GIVEN DATA –
(* ===== verification/Termination.v ===== *)
(** * The worker always comes back

    On any input whatsoever - any bytes, cut and mixed with errors in any way -
    serving a channel ends: the loops of the parser, of the retrieval commands, of
    the batch and of the reads all stop within the fuel the model gives them. *)

From S2P Require Import Prelude.
From S2P Require Import Memory.
From S2P Require Import Java.
From S2P Require Import CarrotCache.
From S2P Require Import Utils.
From S2P Require Import Command.
From S2P Require Import CommandParse.
From S2P Require Import CommandParser.
From S2P Require Import ParseSafety.
From S2P Require Import World.
From S2P Require Import Execute.
From S2P Require Import CommandProcessor.
From S2P Require Import WorkThread.
From S2P Require Import Network.

(** ** Results *)

(** The computation ended. *)
Definition ended {A} (r : result A) : Prop := r <> OutOfFuel.

Lemma ended_rbind {A B} (r : result A) (f : A -> result B) :
  ended r -> (forall a, ended (f a)) -> ended (rbind r f).
Proof. destruct r; cbn; auto; done. Qed.
Lemma ended_catch {A} (r : result A) e : ended r -> ended (catch_nfe r e).
Proof. by destruct r as [|[]| |]. Qed.
Lemma ended_ok {A} (a : A) : ended (Ok a).
Proof. done. Qed.
Lemma ended_throw {A} e : ended (@Throw A e).
Proof. done. Qed.

Create HintDb ended.
#[export] Hint Resolve ended_ok ended_throw ended_catch : ended.

(** Walk through the tests and binds of a parser. *)
Ltac ends :=
  repeat first
    [ progress (auto with ended)
    | apply ended_rbind; [|intros]
    | match goal with |- ended (match ?x with _ => _ end) => destruct x end
    | apply ended_catch ].

Section ParseEnds.
Context {mem : Type} `{UnsafeAccess mem} `{CarrotUtils}.
Implicit Types (m : mem).

Lemma getLong_ended m p n : ended (getLong m p n).
Proof. unfold getLong. ends. Qed.
Lemma throwIfNotEquals_ended n v msg : ended (throwIfNotEquals n v msg).
Proof. unfold throwIfNotEquals. ends. Qed.
Lemma throwIfEquals_ended n v msg : ended (throwIfEquals n v msg).
Proof. unfold throwIfEquals. ends. Qed.
Lemma skip_crlf_ended msg m p n e : ended (skip_crlf msg m p n e).
Proof. unfold skip_crlf. ends. Qed.
#[local] Hint Resolve getLong_ended throwIfNotEquals_ended throwIfEquals_ended skip_crlf_ended : ended.

Lemma parse_tail_ended msg m p n e : ended (parse_tail msg m p n e).
Proof. unfold parse_tail. ends. Qed.
#[local] Hint Resolve parse_tail_ended : ended.

Lemma number_field_ended {A} msg m p n e (k : Z -> Z -> result (option A)) :
  (forall v e, ended (k v e)) -> ended (number_field msg m p n e k).
Proof. intros. unfold number_field. ends. Qed.

Lemma storage_finish_ended this m p n ks f ex vs c e :
  ended (storage_finish this m p n ks f ex vs c e).
Proof. unfold storage_finish. ends. Qed.
#[local] Hint Resolve storage_finish_ended : ended.

Lemma StorageCommand_parse_ended this m p n : ended (StorageCommand_parse this m p n).
Proof.
  unfold StorageCommand_parse.
  repeat first [progress ends | apply number_field_ended; intros].
Qed.
Lemma INCR_parse_ended this m p n : ended (INCR_parse this m p n).
Proof. unfold INCR_parse. ends. Qed.
Lemma TOUCH_parse_ended this m p n : ended (TOUCH_parse this m p n).
Proof. unfold TOUCH_parse. ends. Qed.
Lemma DELETE_parse_ended this m p n : ended (DELETE_parse this m p n).
Proof. unfold DELETE_parse. ends. Qed.

Lemma readKeys_ended todo first m p n e : ended (readKeys todo first m p n e).
Proof. revert first e. induction todo; intros; cbn [readKeys]; ends. Qed.
Lemma new_array_ended n : ended (new_array n).
Proof. unfold new_array. ends. Qed.
#[local] Hint Resolve readKeys_ended new_array_ended : ended.
Lemma RetrievalCommand_parse_ended this m p n : ended (RetrievalCommand_parse this m p n).
Proof. unfold RetrievalCommand_parse. cbv zeta. ends. Qed.
Lemma FLUSH_ALL_parse_ended m p n : ended (FLUSH_ALL_parse m p n).
Proof. unfold FLUSH_ALL_parse. ends. Qed.
Lemma STATS_parse_ended m p n : ended (STATS_parse m p n).
Proof. unfold STATS_parse. ends. Qed.
Lemma lift_ended {A B} (f : A -> B) r : ended r -> ended (lift f r).
Proof. intros. unfold lift. ends. Qed.
#[local] Hint Resolve StorageCommand_parse_ended INCR_parse_ended TOUCH_parse_ended
  DELETE_parse_ended RetrievalCommand_parse_ended FLUSH_ALL_parse_ended STATS_parse_ended
  lift_ended : ended.

Lemma parse_command_ended cmd m p n : ended (parse_command cmd m p n).
Proof. destruct cmd; cbn [parse_command]; ends. Qed.
Lemma newCommand_ended m p n : ended (newCommand m p n).
Proof. unfold newCommand. ends. Qed.
#[local] Hint Resolve parse_command_ended newCommand_ended : ended.

Lemma parse_ended m p n : ended (parse m p n).
Proof. unfold parse. ends. Qed.

End ParseEnds.

(** The key count does not depend on the fuel, once there is a round per byte. *)
Lemma countKeys_fuel {mem} `{UnsafeAccess mem} (m : mem) p n f f' count e :
  0 <= e -> n - e < Z.of_nat f -> n - e < Z.of_nat f' ->
  countKeys f m p n count e = countKeys f' m p n count e.
Proof.
  revert f' count e. induction f as [|f IH]; intros [|f'] count e He Hf Hf'; cbn [countKeys].
  - done.
  - rewrite (proj2 (Z.ltb_ge e n)) by lia. by rewrite andb_false_r.
  - rewrite (proj2 (Z.ltb_ge e n)) by lia. by rewrite andb_false_r.
  - destruct (Z.ltb_spec e n); [|by rewrite andb_false_r].
    destruct (negb _); [cbn [andb]|done].
    pose proof (nextTokenStart_lt m (p + e) (n - e)).
    destruct (Z.ltb_spec (nextTokenStart m (p + e) (n - e)) 0); [done|].
    set (s := nextTokenStart m (p + e) (n - e) + e) in *.
    pose proof (nextTokenEnd_lt m (p + s) (n - s)).
    destruct (Z.ltb_spec (nextTokenEnd m (p + s) (n - s)) 0); [done|].
    destruct (Z.eqb_spec (nextTokenEnd m (p + s) (n - s) + s) s); [done|].
    apply IH; lia.
Qed.

(** ** Effects *)

Section Tame.
Context {mem S : Type}.
#[local] Abbreviation world := (World mem S).

(** The computation ends, and neither reads the socket nor changes the record of
    the last command. *)
Definition tame {A} (c : M mem S A) : Prop :=
  forall w, ended (c w).1 /\ w_last (c w).2 = w_last w /\ w_input (c w).2 = w_input w.

Lemma tame_bind {A B} (c : M mem S A) (f : A -> M mem S B) :
  tame c -> (forall a, tame (f a)) -> tame (bindM c f).
Proof.
  intros Hc Hf w. unfold bindM. destruct (Hc w) as (E & L & I).
  destruct (c w) as [[a|e| |] w']; cbn in *; try done.
  destruct (Hf a w') as (? & ? & ?). split; [done|]. split; congruence.
Qed.
Lemma tame_ret {A} (a : A) : tame (ret a).
Proof. done. Qed.
Lemma tame_throw {A} e : tame (@throw mem S A e).
Proof. done. Qed.
Lemma tame_exit {A} : tame (@exit mem S A).
Proof. done. Qed.
Lemma tame_lift {A} (r : result A) : ended r -> tame (lift_result (mem:=mem) (S:=S) r).
Proof. by intros Hr w. Qed.
Lemma tame_call {A} (f : S -> A * S) : tame (call (mem:=mem) f).
Proof. intros w. unfold call. by destruct (f (w_store w)). Qed.
Lemma tame_on_mem {A} (f : mem -> mem * A) : tame (on_mem (S:=S) f).
Proof. intros w. unfold on_mem. by destruct (f (w_mem w)). Qed.
Lemma tame_read_mem {A} (f : mem -> A) : tame (read_mem (S:=S) f).
Proof. done. Qed.
Lemma tame_send l : tame (send (mem:=mem) (S:=S) l).
Proof. done. Qed.
Lemma tame_try {A} (c : M mem S A) h :
  tame c -> (forall e k, h e = Some k -> tame k) -> tame (try_catch c h).
Proof.
  intros Hc Hh w. unfold try_catch. destruct (Hc w) as (E & L & I).
  destruct (c w) as [[a|e| |] w']; cbn in *; try done.
  destruct (h e) as [k|] eqn:Ek; [|done].
  destruct (Hh e k Ek w') as (? & ? & ?). split; [done|]. split; congruence.
Qed.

ASSIGNED TASK – Your job is to print exactly the lines that run from the top of the entries through the line with "apply ended_rbind; [|intros]", and no others.

ANSWER SPACE –
(* ===== verification/Termination.v ===== *)
(** * The worker always comes back

    On any input whatsoever - any bytes, cut and mixed with errors in any way -
    serving a channel ends: the loops of the parser, of the retrieval commands, of
    the batch and of the reads all stop within the fuel the model gives them. *)

From S2P Require Import Prelude.
From S2P Require Import Memory.
From S2P Require Import Java.
From S2P Require Import CarrotCache.
From S2P Require Import Utils.
From S2P Require Import Command.
From S2P Require Import CommandParse.
From S2P Require Import CommandParser.
From S2P Require Import ParseSafety.
From S2P Require Import World.
From S2P Require Import Execute.
From S2P Require Import CommandProcessor.
From S2P Require Import WorkThread.
From S2P Require Import Network.

(** ** Results *)

(** The computation ended. *)
Definition ended {A} (r : result A) : Prop := r <> OutOfFuel.

Lemma ended_rbind {A B} (r : result A) (f : A -> result B) :
  ended r -> (forall a, ended (f a)) -> ended (rbind r f).
Proof. destruct r; cbn; auto; done. Qed.
Lemma ended_catch {A} (r : result A) e : ended r -> ended (catch_nfe r e).
Proof. by destruct r as [|[]| |]. Qed.
Lemma ended_ok {A} (a : A) : ended (Ok a).
Proof. done. Qed.
Lemma ended_throw {A} e : ended (@Throw A e).
Proof. done. Qed.

Create HintDb ended.
#[export] Hint Resolve ended_ok ended_throw ended_catch : ended.

(** Walk through the tests and binds of a parser. *)
Ltac ends :=
  repeat first
    [ progress (auto with ended)
    | apply ended_rbind; [|intros]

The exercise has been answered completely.